**Work to complete**
Copy each line in the data below that contains the word "change".

══════════════════════════════

Lemma fetchint_word a v : reads U a (int_bytes v) -> 0 <= a -> a + 4 <= sz -> fetchint sz mem a = Some (i32 v).
Proof.
  intros HR H0 H1. unfold fetchint. rewrite Z.geb_leb, (proj2 (Z.leb_gt _ _)), u32_small by lia. cbn [orb]. rewrite Z.gtb_ltb, (proj2 (Z.ltb_ge _ _)) by lia.
  apply reads_load in HR. change (length (int_bytes v)) with 4%nat in HR. rewrite HR, int_bytes_eq. f_equal. rewrite le32_4, <- (i32_u32 v). f_equal. pose proof (u32_range v). zdm.
Qed.

Lemma fetchstr_string a str : reads U a (str ++ [0]) -> 0 ∉ str -> a + Z.of_nat (length str) < sz -> fetchstr sz mem a = Some str.
Proof.
  intros HR Hn Hl. unfold fetchstr. rewrite Z.geb_leb, (proj2 (Z.leb_gt _ _)) by lia. apply find_nul_spec. split; [lia|by apply reads_string].
Qed.

(** The vector of pointers at a, and the strings. *)
Definition vector_at (a : Z) (argv : list (list Z)) : Prop := exists ps,
  reads U a (words (ps ++ [0])) /\ 0 <= a /\ a + 4 * (Z.of_nat (length argv) + 1) <= sz /\
  Forall2 (fun p s => reads U p (s ++ [0]) /\ 0 < p /\ p + Z.of_nat (length s) < sz) ps argv.

Lemma fetch_args_vector n argv : Forall (fun s => 0 ∉ s) argv -> (length argv < n)%nat -> forall a, vector_at a argv -> fetch_args sz mem n a = Some argv.
Proof.
  intros HN. revert n. induction HN as [|s argv Hs HN IH]; intros n Hn a (ps & HR & H0 & H1 & HF).
  - apply Forall2_nil_inv_r in HF as ->. destruct n as [|n]; [lia|]. cbn [fetch_args]. cbn [app] in HR. unfold words in HR. cbn [mbind list_bind app] in HR. rewrite (fetchint_word a 0) by (done || cbn [length] in H1; lia). done.
  - apply Forall2_cons_inv_r in HF as (p & ps' & (Hp & Hp0 & Hp1) & HF & ->). destruct n as [|n]; [lia|]. cbn [fetch_args]. cbn [app] in HR. unfold words in HR. cbn [mbind list_bind] in HR. apply reads_app in HR as [HR1 HR2]. change (length (int_bytes p)) with 4%nat in HR2. cbn [length] in Hn, H1.
    rewrite (fetchint_word a p) by (done || lia). rewrite u32_i32, u32_small by lia. rewrite (proj2 (Z.eqb_neq _ _)) by lia. rewrite (fetchstr_string p s) by done. rewrite u32_small by lia. rewrite (IH n ltac:(lia) (a + 4)); [done|]. exists ps'. split; [exact HR2|]. split; [lia|]. split; [lia|done].
Qed.
End Fetch.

══════════════════════════════

**Exercise answer**
  apply reads_load in HR. change (length (int_bytes v)) with 4%nat in HR. rewrite HR, int_bytes_eq. f_equal. rewrite le32_4, <- (i32_u32 v). f_equal. pose proof (u32_range v). zdm.
  - apply Forall2_cons_inv_r in HF as (p & ps' & (Hp & Hp0 & Hp1) & HF & ->). destruct n as [|n]; [lia|]. cbn [fetch_args]. cbn [app] in HR. unfold words in HR. cbn [mbind list_bind] in HR. apply reads_app in HR as [HR1 HR2]. change (length (int_bytes p)) with 4%nat in HR2. cbn [length] in Hn, H1.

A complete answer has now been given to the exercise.